Where Do We Go From Here? Economic Analysis For Remainder Of FY2020

Geopolitical tensions were high with the sanctioned assassination of a prominent Iranian general within the first few days of 2020 and the failed ongoing ouster of Venezuelan President Nicolas Maduro at the forefront. Add to that an ongoing trade war/war of words/saber-rattling between Washington and Beijing as well as a good deal of ill-rhetoric between Washington and Moscow. That’s just a small sampling.

With nearly all of the first world nations running persistent current account deficits and the rest of the economic superstructure living heavily on debt and financial speculation, it was only a matter of time. Would it be a pin that popped the ‘everything bubble’ or would it simply just slowly deflate (not to be confused with monetary deflation)?

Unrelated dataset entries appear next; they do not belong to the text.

(** * Gwers: exception classes and stack tracing

    A shallow embedding of [trace.h], [trace.cpp], [exception.h] and
    [exception.cpp] of the Gwers library, followed by the properties of the
    trace stack, of the exception object and of [Exception::base_catch].

    Conventions of the embedding.
    - The thread-local statics [Trace::_stack] and [Trace::_lock] are the two
      fields of one record; every function of the library is a function on
      that record, so a thread is one value of it.
    - C++ [int] is [Z]: no arithmetic is done on line numbers, and the
      counters of the test runner are incremented only, which is undefined
      at [INT_MAX]; [std::string] is [string], [std::vector<string>] is [list string] with
      [emplace_back] appending at the tail.
    - [std::vector::pop_back] on an empty vector has undefined behaviour:
      the destructor of [Trace] returns an [option], [None] standing for it.
    - Code that may throw is a function from the world to a [Result]: it
      returns, or it leaves with an exception object in flight, or it is
      undefined. *)

From Stdlib Require Import List String ZArith Bool Arith Lia.
Import ListNotations.
Open Scope string_scope.
Open Scope list_scope.

(** ** trace.h / trace.cpp *)

Module Trace.

(** [thread_local static list _stack; thread_local static bool _lock;] *)
Record t : Type := mk { _stack : list string; _lock : bool }.

(** [_stack {}], [_lock {false}]: the value a thread starts with. *)
Definition initial : t := mk [] false.

(** [Trace::Trace(const string& fname) { _stack.emplace_back(fname); }] *)
Definition ctor (fname : string) (r : t) : t :=
  mk (_stack r ++ [fname]) (_lock r).

(** [std::vector::pop_back]: defined on a non-empty vector only. *)
Definition pop_back (v : list string) : option (list string) :=
  match v with
  | [] => None
  | _ :: _ => Some (removelast v)
  end.

(** [Trace::~Trace() { if (!_lock) { _stack.pop_back(); } }] *)
Definition dtor (r : t) : option t :=
  if negb (_lock r) then
    match pop_back (_stack r) with
    | Some v => Some (mk v (_lock r))
    | None => None
    end
  else Some r.
(** * WarframeOverlay: the energy monitor of [capture.py]

    A shallow embedding of the capture pipeline ([_apply_skew],
    [_preprocess_image], [_preprocess_for_display]) and of the polling
    loop [EnergyMonitor.run] with its change detection, followed by the
    properties of the specification that were checked against it.

    Conventions.
    - Python [int] is [Z]; a [uint8]/[int16] array element is a [Z] with
      its wrap-around written out.
    - A Python [float] is the rational ([Q]) it denotes, and an
      operation on floats rounds its exact result to the nearest
      binary64 value, ties to even ([Float.double]): so are the canvas
      height and the coefficients of the shear computed, and so does
      Pillow compute the positions and the values of its samples. The
      sizes of the overlay ([Overlay.fit_size]) are exact quotients.
    - The soft filter is given twice: [Soft] reads its [float32]
      arithmetic as real arithmetic ([R]), [Soft32] rounds every
      operation to binary32; the IEEE special values that a division
      by zero produces (infinities, NaN) are kept explicit in [npfloat].
    - Pillow, Tesseract and the C library are external: Pillow's
      resampling is the interface [Pillow], of which [Affine] gives the
      bilinear AFFINE transform and [Lanczos] the LANCZOS resize as
      Pillow computes them; [powf] is known by its accuracy ([Libm]);
      the recognised text is an input of each cycle. *)

From Stdlib Require Import ZArith QArith Qabs Qround Qpower List Bool String Ascii Lia.
From Stdlib Require Import Reals Lra.
From Stdlib Require Lqa.
Import ListNotations.

Local Open Scope Z_scope.

(* ================================================================= *)
(** ** config.py *)

Inductive AlertMode : Set :=
| IMAGE      (* show custom alert image *)
| NUMBER     (* show the energy number as text *)
| FILTERED.  (* show filtered capture region *)

Definition AlertMode_eqb (a b : AlertMode) : bool :=
  match a, b with
  | IMAGE, IMAGE | NUMBER, NUMBER | FILTERED, FILTERED => true
  | _, _ => false
  end.

Module CaptureRegion.
Record t : Set := mk { x : Z; y : Z; width : Z; height : Z }.
Definition default : t := mk 1800 1030 60 35.
End CaptureRegion.

Module TextColor.
(** RGB color of UI text for filtering. *)
Record t : Set := mk {
  r : Z;
  g : Z;
  b : Z;
  tolerance : Z;   (* how much deviation from exact color to allow *)
  skew : Q         (* vertical skew factor (positive = left side higher) *)
}.
Definition default : t := mk 255 255 255 30 0.
End TextColor.

Module AppConfig.
Record t : Set := mk {
  capture_region : CaptureRegion.t;
  text_color : TextColor.t;
  threshold : Z;
  polling_rate_ms : Z;
  alert_mode : AlertMode
}.
Definition default : t :=
  mk CaptureRegion.default TextColor.default 50 100 IMAGE.
End AppConfig.

(* ================================================================= *)
(** ** Images and the Pillow interface *)

Inductive Mode : Set := RGB | RGBA | L.

Definition Mode_eqb (a b : Mode) : bool :=
  match a, b with
  | RGB, RGB | RGBA, RGBA | L, L => true
  | _, _ => false
  end.
(** * graphenestorage: the master-password manager and the store interface

    A shallow embedding of [graphenestorage/masterpassword.py] and
    [graphenestorage/interfaces.py].

    Conventions.
    - A Python [str] is a [string]; a character whose code is 128 or more
      stands for a non-ASCII code point, so [bytes(s, "ascii")] fails on it.
    - A Python [bytes] value is a [list byte].
    - A method of [MasterPassword] is a computation in the monad [M]: it
      takes the state (the object's attributes, the config store, the
      process environment and the entropy source) and gives an outcome
      (a returned value or a raised exception) with the state it leaves. *)

From Stdlib Require Import NArith Ascii String List Bool Lia.
From Stdlib.Strings Require Import Byte.
From stdpp Require Import base option gmap strings.
Import ListNotations.

Local Open Scope string_scope.
Local Open Scope list_scope.

(* ===================================================================== *)
(** ** Bytes, hexadecimal rendering *)
(* ===================================================================== *)

Module Hex.

(** The sixteen lowercase digits used by [binascii.hexlify] and by
    [hashlib]'s [hexdigest]. *)
Definition digits : list byte :=
  list_byte_of_string "0123456789abcdef".

Definition digit (n : N) : byte := nth (N.to_nat n) digits "0"%byte.

(** [binascii.hexlify]: two digits per byte, high nibble first. *)
Definition hexlify (bs : list byte) : list byte :=
  flat_map (fun b => [digit (Byte.to_N b / 16); digit (Byte.to_N b mod 16)]) bs.

Definition is_hexdigit (b : byte) : bool :=
  existsb (Byte.eqb b) digits.

(** Value of one hexadecimal digit, [None] for any other character. *)
Definition digit_value (b : byte) : option N :=
  let n := Byte.to_N b in
  if ((48 <=? n) && (n <=? 57))%N then Some (n - 48)%N
  else if ((97 <=? n) && (n <=? 102))%N then Some (n - 87)%N
  else None.

(** [binascii.unhexlify] restricted to lowercase digits; [None] stands for
    [binascii.Error]. *)
Fixpoint unhexlify (cs : list byte) : option (list byte) :=
  match cs with
  | [] => Some []
  | hi :: lo :: rest =>
      match digit_value hi, digit_value lo, unhexlify rest with
      | Some h, Some l, Some bs =>
          match Byte.of_N (16 * h + l) with
          | Some b => Some (b :: bs)
          | None => None
          end
      | _, _, _ => None
      end
  | [_] => None
  end.

End Hex.

(* ===================================================================== *)
(** ** SHA-256 (FIPS 180-4), as computed by [hashlib.sha256] *)
(* ===================================================================== *)

Module SHA256.

Local Open Scope N_scope.

Definition modulus : N := 2 ^ 32.
Definition add32 (x y : N) : N := (x + y) mod modulus.
Definition not32 (x : N) : N := N.lxor x (modulus - 1).
Definition rotr (n x : N) : N :=
  N.lor (N.shiftr x n) (N.shiftl x (32 - n) mod modulus).

Definition choose (x y z : N) : N :=
  N.lxor (N.land x y) (N.land (not32 x) z).
Definition majority (x y z : N) : N :=
  N.lxor (N.lxor (N.land x y) (N.land x z)) (N.land y z).
Definition big_sigma0 (x : N) : N :=
  N.lxor (N.lxor (rotr 2 x) (rotr 13 x)) (rotr 22 x).
Definition big_sigma1 (x : N) : N :=
  N.lxor (N.lxor (rotr 6 x) (rotr 11 x)) (rotr 25 x).
Definition small_sigma0 (x : N) : N :=
  N.lxor (N.lxor (rotr 7 x) (rotr 18 x)) (N.shiftr x 3).
Definition small_sigma1 (x : N) : N :=
  N.lxor (N.lxor (rotr 17 x) (rotr 19 x)) (N.shiftr x 10).

(** Big-endian grouping of bytes into 32-bit words. *)
Fixpoint words_of_bytes (bs : list N) : list N :=
  match bs with
  | a :: b :: c :: d :: rest =>
      (a * 2 ^ 24 + b * 2 ^ 16 + c * 2 ^ 8 + d) :: words_of_bytes rest
  | _ => []
  end.

Definition byte_of_N (n : N) : byte :=
  match Byte.of_N (n mod 256) with Some b => b | None => "000"%byte end.

Definition bytes_of_word (x : N) : list byte :=
  [byte_of_N (N.shiftr x 24); byte_of_N (N.shiftr x 16);
   byte_of_N (N.shiftr x 8); byte_of_N x].

(** The round constants, written as one run of hexadecimal digits and cut
    into words of eight digits. *)
Definition round_constant_digits : string :=
  "428a2f9871374491b5c0fbcfe9b5dba53956c25b59f111f1923f82a4ab1c5ed5" ++
  "d807aa9812835b01243185be550c7dc372be5d7480deb1fe9bdc06a7c19bf174" ++
  "e49b69c1efbe47860fc19dc6240ca1cc2de92c6f4a7484aa5cb0a9dc76f988da" ++
  "983e5152a831c66db00327c8bf597fc7c6e00bf3d5a7914706ca635114292967" ++
  "27b70a852e1b21384d2c6dfc53380d13650a7354766a0abb81c2c92e92722c85" ++
  "a2bfe8a1a81a664bc24b8b70c76c51a3d192e819d6990624f40e3585106aa070" ++
  "19a4c1161e376c082748774c34b0bcb5391c0cb34ed8aa4a5b9cca4f682e6ff3" ++
  "748f82ee78a5636f84c878148cc7020890befffaa4506cebbef9a3f7c67178f2".

Definition words_of_digits (s : string) : list N :=
  match Hex.unhexlify (list_byte_of_string s) with
  | Some bs => words_of_bytes (map Byte.to_N bs)
  | None => []
  end.

Definition round_constants : list N :=
  Eval vm_compute in words_of_digits round_constant_digits.

(** The eight working variables, also the running hash value. *)
Record registers : Type := Registers {
  ra : N; rb : N; rc : N; rd : N; re : N; rf : N; rg : N; rh : N
}.

Definition initial_hash : registers :=
  Registers 0x6a09e667 0xbb67ae85 0x3c6ef372 0xa54ff53a
            0x510e527f 0x9b05688c 0x1f83d9ab 0x5be0cd19.

(** Padding: a single 1 bit, zeros up to 56 modulo 64 bytes, then the
    length in bits on eight bytes. *)
Definition length_bytes (bits : N) : list N :=
  map (fun i => N.shiftr bits (8 * i) mod 256) [7; 6; 5; 4; 3; 2; 1; 0].

Definition pad (msg : list N) : list N :=
  let len := length msg in
  let zeros := ((64 - (len + 9) mod 64) mod 64)%nat in
  msg ++ [128] ++ repeat 0 zeros ++ length_bytes (8 * N.of_nat len).

Fixpoint blocks (count : nat) (ws : list N) : list (list N) :=
  match count with
  | O => []
  | S count' => firstn 16 ws :: blocks count' (skipn 16 ws)
  end.

(** Message schedule, kept newest word first while it grows. *)
Fixpoint extend_schedule (steps : nat) (newest_first : list N) : list N :=
  match steps with
  | O => newest_first
  | S steps' =>
      let at_ i := nth i newest_first 0 in
      let next :=
        add32 (add32 (small_sigma1 (at_ 1%nat)) (at_ 6%nat))
              (add32 (small_sigma0 (at_ 14%nat)) (at_ 15%nat)) in
      extend_schedule steps' (next :: newest_first)
  end.

Definition schedule (block : list N) : list N :=
  rev (extend_schedule 48 (rev block)).

Definition round (r : registers) (kw : N * N) : registers :=
  let t1 :=
    add32 (add32 (add32 (rh r) (big_sigma1 (re r)))
                 (add32 (choose (re r) (rf r) (rg r)) (fst kw)))
          (snd kw) in
  let t2 := add32 (big_sigma0 (ra r)) (majority (ra r) (rb r) (rc r)) in
  Registers (add32 t1 t2) (ra r) (rb r) (rc r)
            (add32 (rd r) t1) (re r) (rf r) (rg r).

Definition compress (h : registers) (block : list N) : registers :=
  let r := fold_left round (combine round_constants (schedule block)) h in
  Registers (add32 (ra h) (ra r)) (add32 (rb h) (rb r))
            (add32 (rc h) (rc r)) (add32 (rd h) (rd r))
            (add32 (re h) (re r)) (add32 (rf h) (rf r))
            (add32 (rg h) (rg r)) (add32 (rh h) (rh r)).

Definition hash_words (msg : list byte) : registers :=
  let ws := words_of_bytes (pad (map Byte.to_N msg)) in
  fold_left compress (blocks (length ws / 16) ws) initial_hash.

(** [hashlib.sha256(msg).digest()] *)
Definition digest (msg : list byte) : list byte :=
  let r := hash_words msg in
  flat_map bytes_of_word [ra r; rb r; rc r; rd r; re r; rf r; rg r; rh r].

(** [hashlib.sha256(msg).hexdigest()] *)
Definition hexdigest (msg : list byte) : string :=
  string_of_list_byte (Hex.hexlify (digest msg)).

End SHA256.

Arguments SHA256.hash_words : simpl never.
Arguments SHA256.digest : simpl never.
Arguments SHA256.hexdigest : simpl never.

(* ===================================================================== *)
(** ** Python strings *)
(* ===================================================================== *)

Module Str.

(** [bool(s)]: a string is true when it is not empty. *)
Definition truthy (s : string) : bool :=
  match s with
  | EmptyString => false
  | String _ _ => true
  end.

(** [bool(v)] for a value that is [None] or a string. *)
Definition truthy_opt (v : option string) : bool :=
  match v with
  | Some s => truthy s
  | None => false
  end.

(** The slice [s[:n]]. *)
Fixpoint take (n : nat) (s : string) : string :=
  match n, s with
  | S n', String c s' => String c (take n' s')
  | _, _ => EmptyString
  end.

(** [s.split(sep)] for a separator of one character: never an empty list,
    and [k] separators give [k + 1] fields. *)
Fixpoint split (sep : ascii) (s : string) : list string :=
  match s with
  | EmptyString => [EmptyString]
  | String c s' =>
      if Ascii.eqb c sep then EmptyString :: split sep s'
      else
        match split sep s' with
        | field :: fields => String c field :: fields
        | [] => [String c EmptyString]
        end
  end.

Fixpoint all_chars (p : ascii -> bool) (s : string) : bool :=
  match s with
  | EmptyString => true
  | String c s' => p c && all_chars p s'
  end.

Definition is_ascii_char (c : ascii) : bool := (N_of_ascii c <? 128)%N.
Definition is_ascii (s : string) : bool := all_chars is_ascii_char s.

Definition dollar : ascii := "$"%char.

End Str.

(* ===================================================================== *)
(** ** Exceptions and fallible values *)
(* ===================================================================== *)

Inductive exn : Type :=
| WrongMasterPasswordException
| WalletLocked
| Exception (message : string)
| ValueError
| TypeError
| AttributeError
| UnicodeEncodeError
| UnicodeDecodeError
| ExternalError (name : string).

(** What a pure call gives: a value, or a raised exception. *)
Inductive result (A : Type) : Type :=
| Ok (a : A)
| Raise (e : exn).
Arguments Ok {A} a.
Arguments Raise {A} e.

Definition result_bind {A B : Type} (r : result A) (k : A -> result B)
  : result B :=
  match r with
  | Ok a => k a
  | Raise e => Raise e
  end.

(** [bytes(s, "ascii")] *)
Definition encode_ascii (s : string) : result (list byte) :=
  if Str.is_ascii s then Ok (list_byte_of_string s)
  else Raise UnicodeEncodeError.

(** [bs.decode("ascii")] *)
Definition decode_ascii (bs : list byte) : result string :=
  if forallb (fun b => (Byte.to_N b <? 128)%N) bs
  then Ok (string_of_list_byte bs)
  else Raise UnicodeDecodeError.

(** [MasterPassword.derive_checksum], a static method:
    [hashlib.sha256(bytes(s, "ascii")).hexdigest()[:4]]. *)
Definition derive_checksum (s : string) : result string :=
  result_bind (encode_ascii s) (fun bs =>
  Ok (Str.take 4 (SHA256.hexdigest bs))).

(* ===================================================================== *)
(** ** [interfaces.py]: StoreInterface *)
(* ===================================================================== *)

Module StoreInterface.
Section Store.
Context {K V : Type} `{Countable K}.

(** A store is a [dict]; [defaults] is the class attribute shared by all
    stores, [items] is what the instance itself holds. *)
Record t : Type := Store {
  defaults : gmap K V;
  items : gmap K V
}.

(** [__init__] has the body [pass]: a new store holds no item, whatever
    the arguments, and reads the defaults of its class. *)
Definition __init__ (class_defaults : gmap K V) : t := Store class_defaults ∅.

Definition empty : t := __init__ ∅.

(** [cls.defaults[key] = value] *)
Definition setdefault (key : K) (value : V) (st : t) : t :=
  Store (<[key := value]> (defaults st)) (items st).

(** [dict.__setitem__(self, key, value)] *)
Definition __setitem__ (key : K) (value : V) (st : t) : t :=
  Store (defaults st) (<[key := value]> (items st)).

(** [dict.__contains__(self, key)] *)
Definition __contains__ (st : t) (key : K) : bool :=
  bool_decide (is_Some (items st !! key)).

So pervasive was and is the presence of debt in the circumstance of nations, states, trading blocs, provinces, municipalities, companies, and individuals that the trillions of dollars racked up by the US alone was not even viewed askance by economists OUTSIDE what would be considered the mainstream of the scientific economics community. Keynesianism was like a high-quality dime store pinata. Now matter how hard it was hit, it just kept spitting out candy.

We mentioned in My Two Cents on several occasions that this whole ‘system’, if you will, would go until it didn’t. It was a confidence game, just like the multitude of fiat currency regimes that backed it in the various corners of global commerce. As long as economic actors had ample supply of tokens (currencies), and another economic actor would accept those tokens in exchange for scarce land, labor, capital, and technology, the system worked.

Then the world got sick

There has been much talk of ‘black swan’ events. The term was coined by a current events/geopolitics author Nassim Taleb. The black swan is something that nobody is looking or planning for. It is not on the radar. Period. There have been some who have been talking about pandemics in general for quite some time now in a similar fashion to your authors considering the likelihood of economic fallout from the fact that the organized world has violated every law of economics imaginable. There’s always a reckoning day.